### About this exercise
Among the entries below, please repeat exactly and only the lines from the line containing "Ok (set_halted (fst s), w)." to the line containing "l ← ub (wr (wins d) i", both lines included.

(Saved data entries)

(* ===== verification/DesktopInput.v ===== *)
(** * The desktop (kernel/desktop.c): keyboard, mouse and start-up

    Lines 102 and 125-160: the terminal and its commands, the windows and their stacking
    order, presses and movements of the mouse, scan codes, the clock and the start. *)

From S2P Require Import Prelude Cstr NetEnv Pmm AsterDoc VelaText Vela VelaNative DesktopText DesktopScreen DesktopPaint Desktop.

(** [(int8_t)b] *)
Definition int8 (b : Z) : Z := if b <? 128 then b else b - 256.

(** The first [i] from [a] on, of [n], for which the test holds. *)
Fixpoint find_index (n : nat) (a : Z) (f : Z -> bool) : option Z :=
  match n with
  | O => None
  | S n' => if f a then Some a else find_index n' (a + 1) f
  end.

Definition set_open o m z (w : Window) := mk_window (w_x w) (w_y w) (w_w w) (w_h w) o m z (w_title w).
Definition set_place x y (w : Window) := mk_window x y (w_w w) (w_h w) (w_open w) (w_minimized w) (w_z w) (w_title w).

(** ** The terminal *)

(** [for(int i=0;i<TERM_LINES-1;i++)] a line gets the one below it; [k] lines remain. *)
Fixpoint shift_lines (k : nat) (i : Z) (l : list bytes) : option (list bytes) :=
  match k with
  | O => Some l
  | S k' => t ← rd l (i + 1); l ← wr l i t; shift_lines k' (i + 1) l
  end.

Definition term_push (t : bytes) (d : desktop) : option desktop :=
  '(l, n, row) ← (if term_count d <? TERM_LINES then Some (term_lines d, term_count d + 1, term_count d)
                  else l ← shift_lines 12 0 (term_lines d); Some (l, term_count d, TERM_LINES - 1));
  l ← wr l row (cp TERM_LEN t);
  Some (set_term l n d).

(** ** Keys *)

Definition normal_keys : list (Z * bytes) :=
  [(0x02, chars "1234567890-="); (0x10, chars "qwertyuiop[]"); (0x1E, chars "asdfghjkl;'`");
   (0x2B, chars "\zxcvbnm,./"); (0x39, chars " ")].
Definition shift_keys : list (Z * bytes) :=
  [(0x02, chars "!@#$%^&*()_+"); (0x10, chars "QWERTYUIOP{}"); (0x1E, chars "ASDFGHJKL:" ++ [34] ++ chars "~");
   (0x2B, chars "|ZXCVBNM<>?"); (0x39, chars " ")].

(** The entry of a table given by runs; the others are zero. *)
Fixpoint key_map (l : list (Z * bytes)) (s : Z) : Z :=
  match l with
  | [] => 0
  | (a, t) :: l' => if (a <=? s) && (s <? a + len t) then byte_at t (s - a) else key_map l' s
  end.

Section input.
Context {Doc E : Type} `{!AsterEngine Doc E, !Console E, !Screen E, !Kernel E, !Fetch E}.
Context (arch : bytes).
Local Abbreviation world := (vela Doc E * E)%type.
Local Abbreviation state := (desktop * world)%type.
Local Abbreviation redraw := (redraw (Doc := Doc) arch).

(** An operation of the browser. *)
Definition browse {A} (f : world -> res (A * world)) (s : state) : res state := '(_, w) ← f (snd s); Ok (fst s, w).
Definition browse_ (f : world -> res world) (s : state) : res state := w ← f (snd s); Ok (fst s, w).
Definition push (t : bytes) (s : state) : res state := d ← ub (term_push t (fst s)); Ok (d, snd s).
Definition log (t : bytes) (s : state) : res state :=
  let '(d, (v, e)) := s in e ← serial_write t e; Ok (d, (v, e)).

(** ** Windows *)

(** [w->z=++ztop;active_app=app;] with the window changed by [f]. *)
Definition raise (f : Window -> Window) (app : Z) (start : Z) (s : state) : res state :=
  let '(d, w) := s in
  z ← int_of (ztop d + 1);
  win ← ub (rd (wins d) app);
  let win := f win in
  l ← ub (wr (wins d) app (set_open (w_open win) (w_minimized win) z win));
  Ok (set_wins l z app start d, w).

Definition focus_app (app : Z) (s : state) : res state :=
  if (app <? 0) || (APP_COUNT <=? app) then Ok s
  else s ← raise (fun w => set_open 1 0 (w_z w) w) app 0 s; redraw s.

Fixpoint top_loop (n : nat) (i : Z) (l : list Window) (x y best bz : Z) : option Z :=
  match n with
  | O => Some best
  | S n' =>
      w ← rd l i;
      if visible w && inside x y (w_x w) (w_y w) (w_w w) (w_h w) && (bz <? w_z w)
      then top_loop n' (i + 1) l x y i (w_z w)
      else top_loop n' (i + 1) l x y best bz
  end.
Definition top_window_at (d : desktop) (x y : Z) : option Z := top_loop 7 0 (wins d) x y (-1) (-1).

(** The painting program over the state. *)
Definition painting (f : Window -> list Z * E -> res (list Z * E)) (s : state) : res state :=
  let '(d, (v, e)) := s in
  w ← ub (rd (wins d) APP_PAINT);
  '(p, e) ← f w (paint d, e);
  Ok (set_picture p (net_ping_result d) d, (v, e)).

Definition under_mouse (d : desktop) (x y w h : Z) : bool := inside (mouse_x d) (mouse_y d) x y w h.

(** A press inside the browser: back, forward, reload, go, or a link of the page;
    [None]: elsewhere. *)
Definition press_browser (w : Window) (s : state) : option (res state) :=
  let d := fst s in let v := fst (snd s) in
  let bx := inner_x w in let by_ := inner_y w in let bw := inner_w w in let bh := inner_h w in
  if under_mouse d (bx + 12) (by_ + 10) 34 34 then
    Some (s ← (if vela_can_back v then browse vela_back s else Ok s); redraw s)
  else if under_mouse d (bx + 52) (by_ + 10) 34 34 then
    Some (s ← (if vela_can_forward v then browse vela_forward s else Ok s); redraw s)
  else if under_mouse d (bx + 92) (by_ + 10) 42 34 then Some (s ← browse vela_reload s; redraw s)
  else if under_mouse d (bx + bw - 84) (by_ + 10) 70 34 then Some (s ← browse vela_go s; redraw s)
  else if under_mouse d (bx + 18) (by_ + 108) (bw - 36) (bh - 124) then
    Some (s ← browse (vela_activate_link (mouse_x d - (bx + 18)) (mouse_y d - (by_ + 108))) s; redraw s)
  else None.

Definition ping (ms : Z) (s : state) : res (Z * state) :=
  let '(d, (v, e)) := s in '(r, e) ← net_ping_gateway ms e; Ok (r, (d, (v, e))).

(** A press on the window [app], which is raised first. *)
Definition press_window (app : Z) (s : state) : res state :=
  s ← raise (fun w => w) app (start_open (fst s)) s;
  let '(d, w0) := s in
  w ← ub (rd (wins d) app);
  if under_mouse d (w_x w + w_w w - 40) (w_y w + 5) 34 31 then
    l ← ub (wr (wins d) app (set_open 0 (w_minimized w) (w_z w) w));
    redraw (set_wins l (ztop d) (-1) (start_open d) d, w0)
  else if under_mouse d (w_x w) (w_y w) (w_w w) TITLE_H then
    redraw (set_dragging app (mouse_x d - w_x w) (mouse_y d - w_y w) d, w0)
  else if app =? APP_PAINT then
    if under_mouse d (inner_x w + 96) (inner_y w + 8) 60 30 then
      p ← ub (fill (Z.to_nat (PAINT_W * PAINT_H)) (paint d) 0 0);
      redraw (set_picture p (net_ping_result d) d, w0)
    else
      s ← cursor_restore s;
      s ← painting (fun w => paint_at w (mouse_x d) (mouse_y d)) s;
      cursor_refresh s
  else
    match (if app =? APP_BROWSER then press_browser w s else None) with
    | Some r => r
    | None =>
        if (app =? APP_NETWORK) && under_mouse d (inner_x w + 24) (inner_y w + 248) 170 36 then
          '(r, s) ← ping 1800 s;
          redraw (set_picture (paint (fst s)) r (fst s), snd s)
        else redraw s
    end.

(** [cli; for(;;)hlt;] behind the farewell: the machine stops. *)
Definition shut_down (s : state) : res state :=
  w ← calls [rect 0 0 gfx_width gfx_height 0x05080B; display 80 90 (chars "GOODBYE") 0xDCE7F2] (snd s);
  Ok (set_halted (fst s), w).

(** A press on the taskbar button of an application. *)
Definition press_task (i : Z) (s : state) : res state :=
  let '(d, w) := s in
  win ← ub (rd (wins d) i);
  if negb (w_open win =? 0) && (active_app d =? i) && (w_minimized win =? 0) then
    l ← ub (wr (wins d) i (set_open (w_open win) 1 (w_z win) win));
    redraw (set_wins l (ztop d) (-1) (start_open d) d, w)
  else focus_app i s.

Definition handle_press (s : state) : res state :=
  let '(d, w) := s in
  let ty := gfx_height - TASKBAR_H in
  if under_mouse d 14 (ty + 9) 38 36 then
    redraw (set_wins (wins d) (ztop d) (active_app d) (if start_open d =? 0 then 1 else 0) d, w)
  else if negb (start_open d =? 0) then
    let sy := ty - 438 in
    match find_index 7 0 (fun i => under_mouse d 24 (sy + 68 + i * 43) 260 36) with
    | Some i => focus_app i s
    | None =>
        if under_mouse d 24 (sy + 382) 260 36 then shut_down s
        else redraw (set_wins (wins d) (ztop d) (active_app d) 0 d, w)
    end
  else
    match find_index 7 0 (fun i => under_mouse d (70 + i * 48) (ty + 8) 40 38) with
    | Some i => press_task i s
    | None =>
        match find_index 6 0 (fun i => under_mouse d 20 (36 + i * 91) 88 80) with
        | Some i => focus_app i s
        | None =>
            app ← ub (top_window_at d (mouse_x d) (mouse_y d));
            if 0 <=? app then press_window app s
            else redraw (set_wins (wins d) (ztop d) (-1) (start_open d) d, w)
        end
    end.

(** ** The mouse *)

(** The movement of a packet, and the position kept on the screen. *)
Definition moved_mouse (d : desktop) (dx dy left : Z) : desktop :=
  let maxx := gfx_width - 16 in
  let maxy := gfx_height - 24 in
  let x := mouse_x d + dx in
  let y := mouse_y d - dy in
  let x := if x <? 0 then 0 else x in
  let y := if y <? 0 then 0 else y in
  let x := if maxx <? x then maxx else x in
  let y := if maxy <? y then maxy else y in
  set_mouse x y left (mouse_left d) d.

(** The window under the title bar that is dragged, kept on the screen. *)
Definition dragged (d : desktop) (w : Window) : Window :=
  let x := mouse_x d - drag_dx d in
  let y := mouse_y d - drag_dy d in
  let x := if x <? 0 then 0 else x in
  let y := if y <? 0 then 0 else y in
  let x := if gfx_width <? x + w_w w then gfx_width - w_w w else x in
  let y := if gfx_height - TASKBAR_H <? y + w_h w then gfx_height - TASKBAR_H - w_h w else y in
  set_place x y w.

Definition drag (s : state) : res state :=
  let '(d, w) := s in
  win ← ub (rd (wins d) (dragging d));
  l ← ub (wr (wins d) (dragging d) (dragged d win));
  Ok (set_wins l (ztop d) (active_app d) (start_open d) d, w).

(** The wheel: [-wheel*48] over the page of the browser. *)
Definition wheel_over (d : desktop) : res bool :=
  b ← ub (rd (wins d) APP_BROWSER);
  Ok (visible b &&
    under_mouse d (inner_x b + 18) (inner_y b + 108) (inner_w b - 36) (inner_h b - 124)).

### Result for this exercise
  Ok (set_halted (fst s), w).

(** A press on the taskbar button of an application. *)
Definition press_task (i : Z) (s : state) : res state :=
  let '(d, w) := s in
  win ← ub (rd (wins d) i);
  if negb (w_open win =? 0) && (active_app d =? i) && (w_minimized win =? 0) then
    l ← ub (wr (wins d) i (set_open (w_open win) 1 (w_z win) win));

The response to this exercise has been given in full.